Laut Vanessa Lämmle ist es wichtig, beim Thema Rücken alle Bereiche gesamt zu betrachten: Nur als Team können Wirbelsäule und Muskulatur einwandfrei arbeiten und so Beschwerden wie Bandscheibenvorfälle vorbeugen. Hier gibt es drei Übungen aus ihrem neuen Buch "Physio@Home" (ab 18. März erhältlich, herbig).

Beugung und Streckung der kompletten Wirbelsäule

Gut bei: Beschwerden im Verlauf der gesamten Wirbelsäule und der Schultern (v.a. im Bereich der Schulterblätter), Skoliose, Rundrücken, Flachrücken

Ausführung: In einen Vierfüßlerstand kommen. Die Beine sind dabei hüftbreit geöffnet und die Knie unterhalb der Hüften aufgestellt. Die Hände unter den Schultern platzieren und die Ellbogen minimal beugen. Den Bauchnabel sanft nach innen ziehen, sodass der Rücken nicht durchhängt und der Rumpf und das Becken stabil sind. Ausatmen und dabei die Wirbelsäule inkl. Becken und Kopf so weit wie möglich einrollen. Einatmen und in die Gegenrichtung bewegen. Die gesamte Wirbelsäule streckt sich, das Becken kippt nach vorne und der Blick wandert zur Decke.

Anzahl: 8 Wiederholungen, 3 Runden

Drehbewegung der Wirbelsäule

Gut bei: Blockaden oder Bewegungseinschränkungen der Wirbelsäule, Skoliose, Rundrücken, Flachrücken, Verspannungen und Schmerzen im Rücken- und Schulterbereich

Ausführung: In einen Vierfüßlerstand kommen. Die Beine sind dabei hüftbreit geöffnet und die Knie unterhalb der Hüften aufgestellt.

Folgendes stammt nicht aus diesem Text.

(** The part of [action] after the loop: fold, resample, transform. *)
Definition surface (self : QFM) (pp qq : Z) (st : arrays)
  : result (list (list float) * list (list float)
            * list (list float) * list (list float)) :=
  let MM := _MM self in
  let pqNtor := _pqNtor self in
  let pqMpol := _pqMpol self in
  let fM := MM * pqNtor in
  let qfM := qq * MM * pqNtor in
  let Nfft := MM * qq * pqNtor in
  r <- irfft1D_batched fft (rcnarr st) (rsnarr st) (MM / 2) ;;
  z <- Np.linspace 0 (float_of_Z (2 * qq) * Np.pi) (Np.ncols r) ;;
  tcnarr <- Np.mapcol (fun _ => 0%float) (tcnarr st) 0 ;;
  t <- irfft1D_batched fft tcnarr (tsnarr st) (MM / 2) ;;
  r2D_alpha <- Np.zeros2 qfM Nfft ;;
  t2D_alpha <- Np.zeros2 qfM Nfft ;;
  '(r2D_alpha, t2D_alpha) <-
    foldM (fun acc i =>
             ra <- fold_curve pp qq fM (pqNtor * MM) r (fst acc) i ;;
             ta <- fold_curve pp qq fM (pqNtor * MM) t (snd acc) i ;;
             Ok (ra, ta))
          (range qq) (r2D_alpha, t2D_alpha) ;;
  r2D_vartheta <- Np.zeros2 qfM (MM * pqNtor) ;;
  t2D_vartheta <- Np.zeros2 qfM (MM * pqNtor) ;;
  '(r2D_vartheta, t2D_vartheta) <-
    foldM (fun acc i =>
             rv <- resample pp qfM r2D_alpha (fst acc) i ;;
             tv <- resample pp qfM t2D_alpha (snd acc) i ;;
             Ok (rv, tv))
          (range (MM * pqNtor)) (r2D_vartheta, t2D_vartheta) ;;
  '(scn_surf, ssn_surf) <- rfft2D fft r2D_vartheta (Some pqMpol) (Some pqNtor) ;;
  '(tcn_surf, tsn_surf) <- rfft2D fft t2D_vartheta (Some pqMpol) (Some pqNtor) ;;
  Ok (scn_surf, tsn_surf, ssn_surf, tcn_surf).
Definition str_of_Z (z : Z) : string := NilZero.string_of_int (Z.to_int z).

(** [get_name_and_time_query_fn(data, data_norm, time_dim)]: a missing
    name is a [KeyError]; an [IndexError] of [select] becomes a
    [ValueError]. *)
Definition name_and_time_query_fn (data data_norm : dict) (time_dim : Z)
    (names : list string) (time_index : Z) (mode : norm_mode) : result dict :=
  let _data := match mode with norm => data_norm | denorm => data end in
  items <- mapM (fun name =>
                   t <- Dict.getitem name _data ;;
                   match select t time_dim time_index with
                   | Raise (IndexError _) =>
                       Raise (ValueError ("tensor " ++ quote ++ name ++ quote ++
                                          " does not have values at t=" ++
                                          str_of_Z time_index)%string)
                   | Raise e => Raise e
                   | Ok s => Ok (name, s)
                   end)
                names ;;
  Ok (Dict.of_items items).

(** [_pack_data_if_available]: [None] when packing raises [ValueError];
    any other exception passes through. *)
Definition _pack_data_if_available (packer : Packer.Packer) (data : dict) (axis : Z)
  : result (option tensor) :=
  match Packer.pack packer data (Some axis) with
  | Ok t => Ok (Some t)
  | Raise e => if is_ValueError e then Ok None else Raise e
  end.

(** What the loop of [run_on_batch] carries from one step to the next. *)
Record loop_state : Type := mkLoopState {
  loss : L;
  metrics : Dict.dict L;
  input_data_norm : dict;
  gen_data_norm : list dict
}.

Definition channel_dim : Z := (-3)%Z.
Definition time_dim : Z := 1%Z.

(** [list(set(in_packer.names).difference(gen_norm.keys()))]: each name
    once.  The order of a Python set is unspecified; the order of first
    occurrence is used here, and no result below depends on it. *)
Definition forcing_names_of (in_names : list string) (gen_norm : dict) : list string :=
  filter (fun n => negb (Dict.contains n gen_norm)) (nodup string_dec in_names).

(** One iteration of [for step in range(n_forward_steps)]. *)
Definition step_body (data full_data_norm : dict) (full_target_tensor_norm : option tensor)
    (step : nat) (st : loop_state) : result loop_state :=
  let get_input_data := name_and_time_query_fn data full_data_norm time_dim in
  input_tensor_norm <- Packer.pack in_packer (input_data_norm st) (Some channel_dim) ;;
  target_tensor_norm <-
    match full_target_tensor_norm with
    | None => Ok None
    | Some full => t <- select full time_dim (Z.of_nat step + 1) ;; Ok (Some t)
    end ;;
  gen_tensor_norm <- module input_tensor_norm ;;
  gen_norm <- Packer.unpack out_packer gen_tensor_norm (Some channel_dim) ;;
  let gen_data := denormalize (Packer.td_items gen_norm) in
  let input_data := denormalize (input_data_norm st) in
  gen_data <- match corrector with
              | Some c => c input_data gen_data
              | None => Ok gen_data
              end ;;
  gen_data <- match ocean with
              | Some (target_names, oc) =>
                  target_data <- get_input_data target_names (Z.of_nat step + 1)%Z denorm ;;
                  oc target_data input_data gen_data
              | None => Ok gen_data
              end ;;
  let gen_norm := normalize gen_data in
  gen_tensor_norm <- Packer.pack out_packer gen_norm (Some channel_dim) ;;
  let step_loss := match target_tensor_norm with
                   | None => loss_nan
                   | Some target => loss_obj gen_tensor_norm target
                   end in
  let loss := loss_add (loss st) step_loss in
  let metrics := Dict.setitem ("loss_step_" ++ str_of_Z (Z.of_nat step))%string
                              step_loss (metrics st) in
  gen_norm <- Packer.unpack out_packer gen_tensor_norm (Some channel_dim) ;;
  let gen_norm := Packer.td_items gen_norm in
  let gen_data_norm := gen_data_norm st ++ [gen_norm] in
  let forcing_names := forcing_names_of (Packer.names in_packer) gen_norm in
  forcing_data_norm <- get_input_data forcing_names (Z.of_nat step + 1)%Z norm ;;
  let input_data_norm := Dict.merge forcing_data_norm gen_norm in
  Ok (mkLoopState loss metrics input_data_norm gen_data_norm).

(** The generated state of a step at the point where the loop body packs it
    for the loss: the module's output unpacked and denormalised, then
    corrected, then prescribed by the ocean, then renormalised (the lines of
    [step_body] from [module(...)] to [normalizer.normalize(gen_data)]). *)
Definition generated_state (data full_data_norm : dict) (step : nat) (st : loop_state)
  : result dict :=
  let get_input_data := name_and_time_query_fn data full_data_norm time_dim in
  input_tensor_norm <- Packer.pack in_packer (input_data_norm st) (Some channel_dim) ;;
  gen_tensor_norm <- module input_tensor_norm ;;
  gen_norm <- Packer.unpack out_packer gen_tensor_norm (Some channel_dim) ;;
  let gen_data := denormalize (Packer.td_items gen_norm) in
  let input_data := denormalize (input_data_norm st) in
  gen_data <- match corrector with
              | Some c => c input_data gen_data
              | None => Ok gen_data
              end ;;
  gen_data <- match ocean with
              | Some (target_names, oc) =>
                  target_data <- get_input_data target_names (Z.of_nat step + 1)%Z denorm ;;
                  oc target_data input_data gen_data
              | None => Ok gen_data
              end ;;
  Ok (normalize gen_data).

Fixpoint run_steps (data full_data_norm : dict) (full_target_tensor_norm : option tensor)
    (steps : list nat) (st : loop_state) : result loop_state :=
  match steps with
  | [] => Ok st
  | step :: rest =>
      st' <- step_body data full_data_norm full_target_tensor_norm step st ;;
      run_steps data full_data_norm full_target_tensor_norm rest st'
  end.

Record SteppedData : Type := mkSteppedData {
  sd_metrics : Dict.dict L;
  gen_data : dict;
  target_data : dict;
  sd_gen_data_norm : dict;
  target_data_norm : dict
}.

(** The state with which the loop starts. *)
Definition initial_state (data full_data_norm : dict) : result loop_state :=
  input_data_norm <- name_and_time_query_fn data full_data_norm time_dim
                       (Packer.names in_packer) 0 norm ;;
  Ok (mkLoopState loss_zero [] input_data_norm []).

(** [run_on_batch].  The optimisation object, the aggregator and the
    progress bar act outside the values computed here. *)
Definition run_on_batch (data : dict) (n_forward_steps : nat) : result SteppedData :=
  let full_data_norm := normalize data in
  let get_input_data := name_and_time_query_fn data full_data_norm time_dim in
  full_target_tensor_norm <- _pack_data_if_available out_packer full_data_norm channel_dim ;;
  st0 <- initial_state data full_data_norm ;;
  st <- run_steps data full_data_norm full_target_tensor_norm
          (seq 0 n_forward_steps) st0 ;;
  initial <- get_input_data (Packer.names out_packer) 0%Z norm ;;
  let gen_data_norm := initial :: gen_data_norm st in
  items <- mapM (fun name =>
                   xs <- mapM (fun x => Dict.getitem name x) gen_data_norm ;;
                   t <- stack xs time_dim ;;
                   Ok (name, t))
                (Packer.names out_packer) ;;
  let gen_data_norm_timeseries := Dict.of_items items in
  let gen_data := denormalize gen_data_norm_timeseries in
  let '(conservation_metrics, conservation_loss_value) := conservation_loss gen_data in
  let metrics := Dict.merge (metrics st) conservation_metrics in
  let loss := loss_add (loss st) conservation_loss_value in
  let metrics := Dict.setitem "loss" loss metrics in
  Ok (mkSteppedData metrics gen_data data gen_data_norm_timeseries full_data_norm).

End WithCollaborators.

End Stepper.
(* ================================================================== *)
(** ** Concrete inputs used by the examples below *)

Module Examples.

Definition roundtrip_packer : Packer.Packer := Packer.mkPacker ["PS"; "T_0"] (-3) (-3).

Definition roundtrip_fields : Dict.dict (tensor nat) :=
  [("T_0", mkTensor [2; 3] (fun idx => 10 * nth 0 idx 0 + nth 1 idx 0));
   ("PS", mkTensor [2; 3] (fun idx => 100 + nth 1 idx 0))].

(** The same fields next to one the packer does not name. *)
Definition roundtrip_fields_more : Dict.dict (tensor nat) :=
  ("Q", mkTensor [2; 3] (fun _ => 7)) :: roundtrip_fields.

(** A packed tensor with two channels along the axis [-3]. *)
Definition roundtrip_packed : tensor nat :=
  mkTensor [2; 2; 3] (fun idx => 100 * nth 0 idx 0 + 10 * nth 1 idx 0 + nth 2 idx 0).

(** A mapping with a one-cell surface pressure, and a replacement value. *)
Definition scalar_field (x : R) : tensor R := mkTensor [] (fun _ => x).

Definition callers_mapping : Dict.dict (tensor R) := [("PS", scalar_field 1000)].

(** A rollout over integers: one sample on a 1 x 1 grid, three time
    levels; the field "a" is predicted, the field "f" is a forcing.  The
    network keeps channel 0 of its input; the loss is an optional integer,
    [None] standing for NaN. *)
Definition toy_data : Dict.dict (tensor Z) :=
  [("a", mkTensor [1; 3; 1; 1] (fun idx => Z.of_nat (nth 1 idx 0)));
   ("f", mkTensor [1; 3; 1; 1] (fun idx => (10 + Z.of_nat (nth 1%nat idx 0%nat))%Z))].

Die Hände unter den Schultern platzieren und die Ellbogen minimal gebeugt halten. Die Wirbelsäule aufrichten. Der Scheitelpunkt zieht dabei nach vorne, der Nacken wird lang. Den Bauchnabel sanft nach innen ziehen, sodass der Rücken nicht durchhängt und der Rumpf und der Becken stabil sind. Ein Bein nach hinten strecken und die Zehen aufsetzen. Ausatmen und dabei den Arm der gegenüberliegenden Seite unter dem anderen hindurchbewegen. Einatmen und den Arm in die Gegenrichtung nach oben drehen. Der Blick folgt der Bewegung.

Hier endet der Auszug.